→ **YOUR TASK**: When you reach the line with "r ← RingBuf.push (s_ring s) bytes;" in the data below, begin printing lines exactly, and stop once the line with "Definition subscribe_from (s" has been printed.

→ **DATA SHOWN**:
============
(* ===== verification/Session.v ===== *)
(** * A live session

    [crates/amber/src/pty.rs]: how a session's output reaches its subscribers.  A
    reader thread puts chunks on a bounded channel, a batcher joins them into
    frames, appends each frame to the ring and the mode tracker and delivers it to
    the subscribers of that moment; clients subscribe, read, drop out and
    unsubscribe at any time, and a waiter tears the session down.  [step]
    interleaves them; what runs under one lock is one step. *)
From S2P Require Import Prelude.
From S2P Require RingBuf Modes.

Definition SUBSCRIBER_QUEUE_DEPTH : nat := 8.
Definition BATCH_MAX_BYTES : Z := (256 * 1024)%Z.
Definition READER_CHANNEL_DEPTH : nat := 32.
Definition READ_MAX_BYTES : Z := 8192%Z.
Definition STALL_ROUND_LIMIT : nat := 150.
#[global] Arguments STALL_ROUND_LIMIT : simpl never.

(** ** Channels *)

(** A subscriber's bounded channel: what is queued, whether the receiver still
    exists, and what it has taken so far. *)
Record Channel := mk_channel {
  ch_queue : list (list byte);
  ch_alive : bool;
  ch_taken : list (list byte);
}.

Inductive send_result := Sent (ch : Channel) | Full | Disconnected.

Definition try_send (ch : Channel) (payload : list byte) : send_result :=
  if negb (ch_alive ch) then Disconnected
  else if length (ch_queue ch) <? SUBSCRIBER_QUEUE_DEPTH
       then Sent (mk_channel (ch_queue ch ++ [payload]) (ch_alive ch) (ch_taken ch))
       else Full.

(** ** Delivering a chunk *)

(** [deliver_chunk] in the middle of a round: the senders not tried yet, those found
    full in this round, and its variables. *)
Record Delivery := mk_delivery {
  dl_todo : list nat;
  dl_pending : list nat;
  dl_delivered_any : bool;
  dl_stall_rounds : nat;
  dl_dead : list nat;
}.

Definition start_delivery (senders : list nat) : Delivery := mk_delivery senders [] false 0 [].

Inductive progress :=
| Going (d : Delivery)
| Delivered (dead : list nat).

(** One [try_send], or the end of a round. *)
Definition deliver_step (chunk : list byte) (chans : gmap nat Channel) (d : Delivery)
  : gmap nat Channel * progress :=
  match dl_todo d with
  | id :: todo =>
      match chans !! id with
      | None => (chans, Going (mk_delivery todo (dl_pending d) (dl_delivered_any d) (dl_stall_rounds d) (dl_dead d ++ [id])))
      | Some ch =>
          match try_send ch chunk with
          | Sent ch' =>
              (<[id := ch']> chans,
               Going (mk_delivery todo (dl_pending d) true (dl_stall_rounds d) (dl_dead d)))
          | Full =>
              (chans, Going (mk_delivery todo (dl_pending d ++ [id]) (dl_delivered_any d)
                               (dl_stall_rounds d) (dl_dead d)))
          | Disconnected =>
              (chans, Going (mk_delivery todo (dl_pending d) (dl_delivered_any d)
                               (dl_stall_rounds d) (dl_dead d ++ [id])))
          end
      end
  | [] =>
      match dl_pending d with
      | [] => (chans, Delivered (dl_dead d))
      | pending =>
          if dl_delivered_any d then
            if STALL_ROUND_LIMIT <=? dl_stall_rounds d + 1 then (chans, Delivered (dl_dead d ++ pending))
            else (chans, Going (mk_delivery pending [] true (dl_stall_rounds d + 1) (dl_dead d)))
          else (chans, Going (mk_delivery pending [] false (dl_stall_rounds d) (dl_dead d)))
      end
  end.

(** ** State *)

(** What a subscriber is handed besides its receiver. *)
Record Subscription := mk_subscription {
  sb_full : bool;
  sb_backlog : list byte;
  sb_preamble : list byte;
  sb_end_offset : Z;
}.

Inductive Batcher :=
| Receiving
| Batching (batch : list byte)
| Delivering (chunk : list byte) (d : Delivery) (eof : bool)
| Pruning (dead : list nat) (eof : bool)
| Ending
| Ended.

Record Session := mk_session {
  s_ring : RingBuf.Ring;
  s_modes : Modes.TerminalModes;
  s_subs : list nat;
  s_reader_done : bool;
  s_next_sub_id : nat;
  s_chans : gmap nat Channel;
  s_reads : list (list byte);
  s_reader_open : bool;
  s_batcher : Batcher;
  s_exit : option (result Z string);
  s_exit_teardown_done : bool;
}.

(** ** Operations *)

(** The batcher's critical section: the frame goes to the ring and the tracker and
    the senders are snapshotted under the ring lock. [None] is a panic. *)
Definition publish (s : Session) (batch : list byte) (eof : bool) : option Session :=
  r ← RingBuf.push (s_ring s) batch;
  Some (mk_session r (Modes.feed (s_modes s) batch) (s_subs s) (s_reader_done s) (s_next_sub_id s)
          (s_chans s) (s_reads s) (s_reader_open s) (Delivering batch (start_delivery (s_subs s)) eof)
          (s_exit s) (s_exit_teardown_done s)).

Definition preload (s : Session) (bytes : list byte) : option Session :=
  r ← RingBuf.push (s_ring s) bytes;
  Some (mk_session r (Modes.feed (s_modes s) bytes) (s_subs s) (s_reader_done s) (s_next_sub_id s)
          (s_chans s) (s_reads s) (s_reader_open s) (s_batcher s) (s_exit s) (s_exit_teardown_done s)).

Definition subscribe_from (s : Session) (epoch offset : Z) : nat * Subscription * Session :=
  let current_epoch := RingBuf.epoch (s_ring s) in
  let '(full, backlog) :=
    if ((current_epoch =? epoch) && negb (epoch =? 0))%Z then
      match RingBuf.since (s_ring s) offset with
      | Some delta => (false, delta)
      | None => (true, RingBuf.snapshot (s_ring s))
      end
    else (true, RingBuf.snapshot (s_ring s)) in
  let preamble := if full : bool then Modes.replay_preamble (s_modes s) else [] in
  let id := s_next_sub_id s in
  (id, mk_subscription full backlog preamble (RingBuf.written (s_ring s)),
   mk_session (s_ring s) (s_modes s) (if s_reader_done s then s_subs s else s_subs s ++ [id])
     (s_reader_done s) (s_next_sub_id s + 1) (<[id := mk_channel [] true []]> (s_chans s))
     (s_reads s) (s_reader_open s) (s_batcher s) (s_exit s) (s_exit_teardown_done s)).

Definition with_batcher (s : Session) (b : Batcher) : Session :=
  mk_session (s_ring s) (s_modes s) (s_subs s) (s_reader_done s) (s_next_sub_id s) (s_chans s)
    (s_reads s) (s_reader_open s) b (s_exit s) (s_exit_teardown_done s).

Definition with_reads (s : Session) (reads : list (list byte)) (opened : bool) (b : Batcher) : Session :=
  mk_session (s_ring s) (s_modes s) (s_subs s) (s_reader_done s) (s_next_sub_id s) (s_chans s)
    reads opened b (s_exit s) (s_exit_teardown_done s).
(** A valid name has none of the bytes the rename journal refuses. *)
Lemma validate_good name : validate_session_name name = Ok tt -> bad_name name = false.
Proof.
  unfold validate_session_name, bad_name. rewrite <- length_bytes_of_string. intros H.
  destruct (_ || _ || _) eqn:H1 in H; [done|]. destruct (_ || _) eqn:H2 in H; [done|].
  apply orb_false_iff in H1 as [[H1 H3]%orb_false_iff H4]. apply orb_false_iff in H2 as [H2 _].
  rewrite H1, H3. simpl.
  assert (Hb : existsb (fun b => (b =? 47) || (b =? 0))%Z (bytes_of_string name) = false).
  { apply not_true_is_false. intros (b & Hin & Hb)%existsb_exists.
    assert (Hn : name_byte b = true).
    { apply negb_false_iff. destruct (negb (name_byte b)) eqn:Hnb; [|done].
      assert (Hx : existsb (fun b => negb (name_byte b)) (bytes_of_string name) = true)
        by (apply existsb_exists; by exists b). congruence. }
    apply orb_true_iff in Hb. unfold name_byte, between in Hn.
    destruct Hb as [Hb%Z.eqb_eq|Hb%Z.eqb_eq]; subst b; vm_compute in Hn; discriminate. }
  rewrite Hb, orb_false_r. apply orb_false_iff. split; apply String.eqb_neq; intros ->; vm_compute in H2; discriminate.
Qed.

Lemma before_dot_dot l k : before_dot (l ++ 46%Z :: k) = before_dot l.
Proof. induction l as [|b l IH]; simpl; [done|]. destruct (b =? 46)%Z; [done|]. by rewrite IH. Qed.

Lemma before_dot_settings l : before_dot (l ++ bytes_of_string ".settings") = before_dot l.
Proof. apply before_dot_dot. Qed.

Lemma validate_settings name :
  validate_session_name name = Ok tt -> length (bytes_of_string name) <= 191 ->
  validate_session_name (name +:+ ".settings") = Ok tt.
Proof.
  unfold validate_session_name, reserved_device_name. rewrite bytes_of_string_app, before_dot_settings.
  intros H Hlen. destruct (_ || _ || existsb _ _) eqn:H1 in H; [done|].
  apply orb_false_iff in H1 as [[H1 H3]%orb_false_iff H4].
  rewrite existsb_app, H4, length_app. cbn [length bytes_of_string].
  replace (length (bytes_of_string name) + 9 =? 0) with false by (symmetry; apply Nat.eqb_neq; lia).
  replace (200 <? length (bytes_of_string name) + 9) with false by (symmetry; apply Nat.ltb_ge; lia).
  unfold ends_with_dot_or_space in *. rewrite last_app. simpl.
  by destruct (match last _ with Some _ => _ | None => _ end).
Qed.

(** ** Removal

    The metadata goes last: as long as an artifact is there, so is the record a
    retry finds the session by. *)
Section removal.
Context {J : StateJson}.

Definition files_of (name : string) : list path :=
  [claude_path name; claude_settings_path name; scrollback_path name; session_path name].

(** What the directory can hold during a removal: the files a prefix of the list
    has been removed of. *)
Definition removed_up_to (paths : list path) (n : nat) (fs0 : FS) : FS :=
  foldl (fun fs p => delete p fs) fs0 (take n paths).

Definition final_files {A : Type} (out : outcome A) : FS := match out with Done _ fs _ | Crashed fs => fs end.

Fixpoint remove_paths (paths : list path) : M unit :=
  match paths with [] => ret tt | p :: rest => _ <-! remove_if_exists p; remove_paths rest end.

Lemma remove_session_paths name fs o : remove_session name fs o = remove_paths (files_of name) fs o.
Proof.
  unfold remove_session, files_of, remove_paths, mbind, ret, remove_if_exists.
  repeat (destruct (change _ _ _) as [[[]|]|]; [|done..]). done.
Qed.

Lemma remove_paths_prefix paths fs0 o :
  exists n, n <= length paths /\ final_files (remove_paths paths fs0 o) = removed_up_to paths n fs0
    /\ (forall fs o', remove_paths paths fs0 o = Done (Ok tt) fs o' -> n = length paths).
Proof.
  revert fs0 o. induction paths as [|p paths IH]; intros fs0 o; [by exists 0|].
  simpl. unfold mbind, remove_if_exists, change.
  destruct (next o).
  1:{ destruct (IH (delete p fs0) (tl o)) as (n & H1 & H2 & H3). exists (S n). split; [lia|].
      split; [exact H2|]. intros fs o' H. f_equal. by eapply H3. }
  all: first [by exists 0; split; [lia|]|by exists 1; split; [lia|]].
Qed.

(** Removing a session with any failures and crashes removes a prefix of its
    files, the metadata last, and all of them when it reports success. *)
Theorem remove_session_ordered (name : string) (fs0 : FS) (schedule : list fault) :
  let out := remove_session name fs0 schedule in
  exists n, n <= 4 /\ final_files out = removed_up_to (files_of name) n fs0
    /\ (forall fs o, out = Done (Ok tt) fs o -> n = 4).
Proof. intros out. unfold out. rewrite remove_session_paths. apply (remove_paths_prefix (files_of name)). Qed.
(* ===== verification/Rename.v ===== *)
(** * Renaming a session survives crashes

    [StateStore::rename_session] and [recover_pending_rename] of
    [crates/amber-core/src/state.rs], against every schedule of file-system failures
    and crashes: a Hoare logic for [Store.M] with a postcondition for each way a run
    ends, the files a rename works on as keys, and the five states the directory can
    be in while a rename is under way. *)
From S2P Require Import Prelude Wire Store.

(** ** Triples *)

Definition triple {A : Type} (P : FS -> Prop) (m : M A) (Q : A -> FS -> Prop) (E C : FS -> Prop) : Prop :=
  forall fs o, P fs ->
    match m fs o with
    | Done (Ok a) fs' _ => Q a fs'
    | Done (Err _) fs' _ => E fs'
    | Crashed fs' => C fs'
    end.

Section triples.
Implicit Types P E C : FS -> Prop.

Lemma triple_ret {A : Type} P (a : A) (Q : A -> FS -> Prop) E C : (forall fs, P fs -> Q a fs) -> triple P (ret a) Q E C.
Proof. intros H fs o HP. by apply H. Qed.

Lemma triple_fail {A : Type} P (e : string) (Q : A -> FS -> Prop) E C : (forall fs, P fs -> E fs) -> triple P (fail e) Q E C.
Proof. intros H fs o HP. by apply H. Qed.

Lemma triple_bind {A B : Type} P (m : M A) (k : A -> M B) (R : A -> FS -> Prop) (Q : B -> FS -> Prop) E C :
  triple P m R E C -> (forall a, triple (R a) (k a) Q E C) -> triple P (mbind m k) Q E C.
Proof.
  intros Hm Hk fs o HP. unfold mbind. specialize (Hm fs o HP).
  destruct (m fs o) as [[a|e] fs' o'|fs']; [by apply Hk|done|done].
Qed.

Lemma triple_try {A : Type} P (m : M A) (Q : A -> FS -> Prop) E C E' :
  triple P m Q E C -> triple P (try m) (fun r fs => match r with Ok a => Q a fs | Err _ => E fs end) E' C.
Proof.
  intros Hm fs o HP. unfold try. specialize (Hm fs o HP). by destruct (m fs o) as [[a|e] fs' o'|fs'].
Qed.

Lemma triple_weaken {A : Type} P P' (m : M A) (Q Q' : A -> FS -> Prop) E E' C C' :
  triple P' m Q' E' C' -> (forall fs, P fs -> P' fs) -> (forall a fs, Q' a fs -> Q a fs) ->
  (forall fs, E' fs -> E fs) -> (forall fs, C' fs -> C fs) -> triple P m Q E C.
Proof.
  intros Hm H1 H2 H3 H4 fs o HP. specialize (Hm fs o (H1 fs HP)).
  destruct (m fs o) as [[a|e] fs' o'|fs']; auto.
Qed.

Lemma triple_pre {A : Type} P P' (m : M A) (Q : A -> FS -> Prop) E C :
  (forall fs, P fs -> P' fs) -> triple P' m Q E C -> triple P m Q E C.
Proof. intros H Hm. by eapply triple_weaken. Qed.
============
→ **ANSWER TO THE EXERCISE**:
  r ← RingBuf.push (s_ring s) bytes;
  Some (mk_session r (Modes.feed (s_modes s) bytes) (s_subs s) (s_reader_done s) (s_next_sub_id s)
          (s_chans s) (s_reads s) (s_reader_open s) (s_batcher s) (s_exit s) (s_exit_teardown_done s)).

Definition subscribe_from (s : Session) (epoch offset : Z) : nat * Subscription * Session :=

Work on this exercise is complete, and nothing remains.